American Nuns

By Nicole Allan

Catholic nuns in the U.S. have been heading toward a collision with Church leaders in Rome for decades. This year, doctrinal disputes over issues such as abortion and gay marriage finally came to a head. And the nuns haven’t exactly been timid.

April
The Vatican issues a stern report rebuking the nation’s largest group of nuns, the Leadership Conference of Women Religious (LCWR), for questioning Church positions on contraception, homosexuality, and male-only priesthood while also advancing “radical feminist themes.” An American bishop is tasked with bringing the activist nuns in line.

June
After rallying support by appearing on The Colbert Report, Sister Simone Campbell leads a group of nuns on a two-week bus tour across the country.

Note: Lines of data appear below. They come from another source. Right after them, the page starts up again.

(** An error keeps the ledger; success is either a replay that keeps it, or a
    fresh reservation. *)
Inductive reserve_outcome (created now : Z) (req : Request) (lg lg' : ledger) :
    Reservation * bool -> Prop :=
| OutcomeReplay row : 
    lg' = lg ->
    lg_reservations lg !! digest_strings [rq_owner_id req; rq_operation_id req] = Some row ->
    rs_fingerprint row = digest_request req ->
    reserve_outcome created now req lg lg'
      (mkReservation (digest_strings [rq_owner_id req; rq_operation_id req]) req (rs_created_at row), false)
| OutcomeFresh :
    lg_reservations lg !! digest_strings [rq_owner_id req; rq_operation_id req] = None ->
    lg_reservations lg' =
      <[digest_strings [rq_owner_id req; rq_operation_id req] :=
         mkResRow (rq_owner_id req) (rq_operation_id req) (digest_request req) req created]>
        (lg_reservations lg) ->
    (forall k,
      (k ∈ rq_scope_ids req -> exists s next, lg_scopes lg !! k = Some s
        /\ ss_owner_id (sc_spec s) = rq_owner_id req
        /\ addWithinPolicy s (rq_charge req) now disable = Ok next
        /\ lg_scopes lg' !! k = Some (mkScope (sc_id s) (sc_spec s) next))
      /\ (k ∉ rq_scope_ids req -> lg_scopes lg' !! k = lg_scopes lg !! k)) ->
    reserve_outcome created now req lg lg'
      (mkReservation (digest_strings [rq_owner_id req; rq_operation_id req]) req created, true).

Lemma ReserveTx_outcome fault created now req lg lg' x :
  ReserveTx disable fault created now req lg = (lg', Ok x) ->
  exists creq, canonicalRequest req = Ok creq /\ reserve_outcome created now creq lg lg' x.
Proof.
  unfold ReserveTx. destruct (canonicalRequest req) as [creq|] eqn:Ec; [|done].
  destruct fault; [done|]. destruct (reserve disable created now creq lg) as [l [y|]] eqn:Er; [|done].
  intros [= -> ->]. exists creq. split; [done|].
  apply canonicalRequest_ok in Ec as (_ & Hnd & _). clear req. revert Er. unfold reserve. cbv zeta.
  destruct (bool_decide (is_Some _) || existsb _ _) eqn:Econf.
  - clear Econf. destruct (lg_reservations lg !! _) as [row|] eqn:Erow; [|done].
    case_bool_decide as Hf; simpl; [|done]. intros [= <- <-]. by apply OutcomeReplay.
  - simpl. rewrite lookup_insert_eq. simpl. rewrite bool_decide_true; [done|]. simpl.
    destruct (reserve_scopes _ _ _ _ _ _) as [lg2 [[]|]] eqn:Es; [|done]. intros [= <- <-].
    apply orb_false_iff in Econf as [Enone%bool_decide_eq_false _].
    apply reserve_scopes_ok in Es as [Hr Hk]; [|done]. apply OutcomeFresh; try done.
    by apply eq_None_not_Some.
Qed.

Lemma ReserveTx_error fault created now req lg lg' e :
  ReserveTx disable fault created now req lg = (lg', Err e) -> lg' = lg.
Proof.
  unfold ReserveTx. destruct (canonicalRequest req), fault; try congruence.
  destruct (reserve _ _ _ _ _) as [? []]; congruence.
Qed.

(** *** Histories of the ledger *)

Inductive budget_op :=
| OpEnsure (fault commit : option error) (spec : ScopeSpec)
| OpReserve (fault commit : option error) (created now : Z) (req : Request).

Definition budget_apply (lg : ledger) (op : budget_op) : ledger :=
  match op with
  | OpEnsure fault commit spec => (Ensure fault commit spec lg).1
  | OpReserve fault commit created now req => (Reserve disable fault commit created now req lg).1
  end.

Definition budget_history (ops : list budget_op) (lg : ledger) : ledger :=
  foldl budget_apply lg ops.

(** The arguments are 64-bit integers. *)
Definition op_typed (op : budget_op) : Prop :=
  match op with
  | OpEnsure _ _ spec => units_int64 (ss_limits spec)
  | OpReserve _ _ _ _ req => units_int64 (rq_charge req)
  end.

Definition new_scope (spec : ScopeSpec) : Scope :=
  mkScope (ScopeID (ss_kind spec) (ss_owner_id spec) (ss_subject_id spec))
    (mkSpec (ss_kind spec) (ss_owner_id spec) (ss_subject_id spec) (ss_limits spec)
       (Truncate (ss_deadline spec) microsecond)) zero_units.

(** [Ensure] keeps the ledger or adds one unused scope. *)
Lemma Ensure_cases fault commit spec lg :
  (Ensure fault commit spec lg).1 = lg
  \/ lg_scopes lg !! sc_id (new_scope spec) = None /\ is_ok (validateScope spec) = true
     /\ (Ensure fault commit spec lg).1
        = mkLedger (<[sc_id (new_scope spec) := new_scope spec]> (lg_scopes lg)) (lg_reservations lg).
Proof.
  unfold Ensure, EnsureTx. destruct (validateScope spec) as [u|]; [|by left].
  destruct fault; [by left|]. destruct (res_bind _ _) as [s|]; [|by left].
  destruct commit; [by left|]. simpl. unfold insert_scope.
  destruct (bool_decide _ || _) eqn:E; [by left|right].
  apply orb_false_iff in E as [E%bool_decide_eq_false _]. split_and!; [|done|done].
  by apply eq_None_not_Some.
Qed.

Lemma validateScope_nonneg spec :
  is_ok (validateScope spec) = true -> units_nonneg (ss_limits spec).
Proof.
  intros H. apply units_validate_ok. unfold validateScope, fail_if in H.
  by repeat (case_match; try done).
Qed.

Lemma zero_units_bounded s : units_nonneg (ss_limits (sc_spec s)) ->
  Forall2 Z.le (values zero_units) (scope_bound s disable).
Proof.
  unfold scope_bound, units_nonneg. destruct (ss_limits (sc_spec s)).
  cbn [values bounds u_model_turns u_tokens u_cost_micros u_external_calls u_children
    u_active_millis u_egress_bytes u_provider_input_bytes zero_units].
  rewrite !Forall_cons. intros. destruct_and!.
  repeat constructor; try assumption. case_match; [done|assumption].
Qed.

Lemma ledger_ok_new_scope spec lg :
  ledger_ok lg -> lg_scopes lg !! sc_id (new_scope spec) = None ->
  units_nonneg (ss_limits spec) -> units_int64 (ss_limits spec) ->
  ledger_ok (mkLedger (<[sc_id (new_scope spec) := new_scope spec]> (lg_scopes lg))
               (lg_reservations lg)).
Proof.
  intros [Hs Hr] Hnone Hn Hi. split; simpl.
  - apply map_Forall_insert_2; [|done]. constructor; try done.
    + symmetry. apply charged_none. intros k row Hk Hin.
      destruct (ro_scopes _ _ _ (Hr k row Hk) _ Hin) as (s & E & _).
      by pose proof (eq_trans (eq_sym E) Hnone).
    + by repeat constructor.
    + by apply zero_units_bounded.
  - intros k row Hk. destruct (Hr k row Hk) as [? ? ? ? ? Hsc]. constructor; try done.
    intros sid Hin. destruct (Hsc sid Hin) as (s & E & Ho). exists s. split; [|done].
    rewrite lookup_insert_ne; [|done]. intros <-.
    by pose proof (eq_trans (eq_sym E) Hnone).
Qed.
(* ===== verification/Canonical.v ===== *)
(** * Canonical: what a tool call says, whatever way it is spelt

    The canonical arguments of the loop guards (internal/budget/canonical.go
    and [NormalizeResult] of loop.go), and the exact arguments an action is
    bound to ([ArgumentsHash] of internal/actionauth/binding.go). *)
From Stdlib Require Import Ascii QArith Qreduction.
From stdpp Require Import pretty.
From S2P Require Import Prelude GoStrings GoBytes GoJson GoHash GoValue Budget.
Open Scope Z_scope.
Open Scope go_scope.

(** ** Numbers *)

Fixpoint digits_value (acc : Z) (s : string) : Z :=
  match s with
  | String c s' => digits_value (acc * 10 + (byte_val c - 48)) s'
  | EmptyString => acc
  end.

(** [strconv.ParseInt(s, 10, 64)]. *)
Definition parse_int64 (s : string) : option Z :=
  let '(neg, ds) := match s with
                    | String c s' => if is_char c "-" then (true, s')
                                     else if is_char c "+" then (false, s') else (false, s)
                    | EmptyString => (false, s)
                    end in
  match digits1 ds with
  | Some (d, EmptyString) =>
      let n := if neg then - digits_value 0 d else digits_value 0 d in
      if Z.leb min_int64 n && Z.leb n max_int64 then Some n else None
  | _ => None
  end.

(** [raw[strings.IndexAny(raw, "eE")+1:]]. *)
Fixpoint after_exponent (s : string) : option string :=
  match s with
  | String c s' => if is_exp c then Some s' else after_exponent s'
  | EmptyString => None
  end.

(** [m] times the [e]-th power of ten. *)
Definition decimal (m e : Z) : Q :=
  if Z.leb 0 e then inject_Z (m * 10 ^ e) else m # Z.to_pos (10 ^ (- e)).

(** [big.Rat.SetString] on a decimal literal. *)
Definition Rat_SetString (raw : string) : option Q :=
  let '(sign, s1) := number_sign raw in
  '(i, s2) ← number_int s1; '(f, s3) ← number_frac s2; '(e, s4) ← number_exp s3;
  let fd := match f with String _ d => d | EmptyString => "" end in
  x ← match after_exponent e with Some t => parse_int64 t | None => Some 0 end;
  let m := digits_value 0 (i +:+ fd) in
  match s4 with
  | EmptyString => Some (decimal (if bool_decide (sign = "") then m else - m) (x - go_len fd))
  | _ => None
  end.

(** [big.Rat.RatString]. *)
Definition RatString (q : Q) : string :=
  let r := Qred q in
  if Pos.eqb (Qden r) 1 then pretty (Qnum r) else pretty (Qnum r) +:+ "/" +:+ pretty (Zpos (Qden r)).

(** ** Canonical nodes *)

Definition tagged (tag : string) (rest : list gval) : gval := VArray (VString tag :: rest).

(** The number case of [canonicalNode]. *)
Definition canonical_number (raw : string) : res gval :=
  fail_when Z.ltb 512 (go_len raw) with ErrInvalid ;;
  fail_when match after_exponent raw with
            | Some t => match parse_int64 t with
                        | Some x => Z.ltb 1024 x || Z.ltb x (-1024)
                        | None => true
                        end
            | None => false
            end with ErrInvalid ;;
  match Rat_SetString raw with
  | Some q => Ok (tagged "number" [VString (RatString q)])
  | None => Err ErrInvalid
  end.

Section each.
Context {A B : Type} (f : A -> res B).
(** ** Due ticks *)

Lemma next_loop_after off s at_ fuel day :
  next_loop off s at_ fuel day = zero_time \/ at_ < next_loop off s at_ fuel day.
Proof.
  revert day. induction fuel as [|fuel IH]; intros day; simpl; [by left|].
  destruct (negb _); [apply IH|]. destruct (date_instants _ _ _); [apply IH|].
  unfold After. destruct (Z.ltb_spec at_ z); [by right|apply IH].
Qed.

Lemma NextAfter_after zones s at_ : sd_kind s <> "interval" ->
  NextAfter zones s at_ = zero_time \/ at_ < NextAfter zones s at_.
Proof.
  intros Hk. unfold NextAfter. destruct (_ || _); [by left|].
  rewrite (bool_decide_false (_ = "interval")); [done|].
  case_bool_decide; [unfold After; destruct (Z.ltb_spec at_ (sd_at s)); auto|].
  destruct (zones _); [apply next_loop_after|by left].
Qed.

Lemma due_loop_range off s now fuel day : sd_next_at s <= now ->
  sd_next_at s <= (due_loop off s now fuel day).1 <= now.
Proof.
  intros H. revert day. induction fuel as [|fuel IH]; intros day; simpl; [lia|].
  destruct (negb _); [apply IH|]. destruct (date_instants _ _ _) as [|z l]; [apply IH|].
  destruct (negb (After z now) && negb (Before z (sd_next_at s))) eqn:E; [|apply IH].
  unfold After, Before in E. unbool. simpl. lia.
Qed.

Lemma interval_tick next now interval :
  next <= now -> now - next <= max_int64 -> 0 < interval <= max_int64 ->
  let missed := go_div (Sub now next) interval in
  wrap64 (missed * interval) = missed * interval
  /\ next <= next + missed * interval <= now
  /\ now < next + missed * interval + interval.
Proof.
  intros H1 H2 H3. cbv zeta. unfold go_div, Sub.
  replace (Z.max min_int64 (Z.min max_int64 (now - next))) with (now - next)
    by (unfold min_int64, max_int64 in *; lia).
  rewrite Z.quot_div_nonneg; [lia|lia|].
  pose proof (Z.mul_div_le (now - next) interval). pose proof (Z.mul_succ_div_gt (now - next) interval).
  assert (0 <= (now - next) / interval) by (apply Z.div_pos; lia).
  split; [|nia]. apply wrap64_id. unfold in_int64, min_int64. nia.
Qed.

Definition set_next (s : Schedule) (next : Z) : Schedule :=
  mkSchedule (sd_id s) (sd_source_id s) (sd_time_zone s) (sd_kind s) (sd_hour s) (sd_minute s)
    (sd_interval_seconds s) (sd_missed_policy s) (sd_grace_seconds s) next (sd_enabled s)
    (sd_revision s) (sd_at s) (sd_weekdays s).

Lemma set_next_not_due zones s next now : next = zero_time \/ now < next ->
  Due zones (set_next s next) now = None.
Proof.
  intros H. unfold Due. cbn [sd_next_at set_next sd_enabled].
  assert (IsZero next || After next now = true) as E.
  { unfold IsZero, After. apply orb_true_iff. rewrite Z.eqb_eq Z.ltb_lt. done. }
  by rewrite -orb_assoc E orb_true_r.
Qed.

Lemma Schedule_Validate_interval zones s :
  Schedule_Validate zones s = Ok tt -> sd_kind s = "interval" -> 60 <= sd_interval_seconds s <= 604800.
Proof.
  unfold Schedule_Validate. intros H Hk. rewrite Hk in H. go_ok H. simpl in *. go_ok Hg3. unbool. lia.
Qed.

Lemma Schedule_Validate_grace zones s :
  Schedule_Validate zones s = Ok tt -> 0 <= sd_grace_seconds s <= 3600.
Proof. unfold Schedule_Validate. intros H. go_ok H. unbool. lia. Qed.

Lemma is_ok_unit (r : res unit) : is_ok r = true -> r = Ok tt.
Proof. by destruct r as [[]|]. Qed.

Ostensibly designed to protest Paul Ryan’s budget plan and its cuts to services used by the poor, the attention-grabbing campaign galvanizes support for American nuns in the face of the Vatican’s critique.

August
Amid speculation that the LCWR might choose to sever its ties with the Vatican, more than 900 nuns gather in St. Louis for the group’s annual assembly and vote instead to continue dialogue with Rome—but threaten to reconsider if they are “forced to compromise the integrity of [their] mission.”

September
Campbell gives a much-lauded speech at the Democratic National Convention, where she blasts Republican policies as immoral.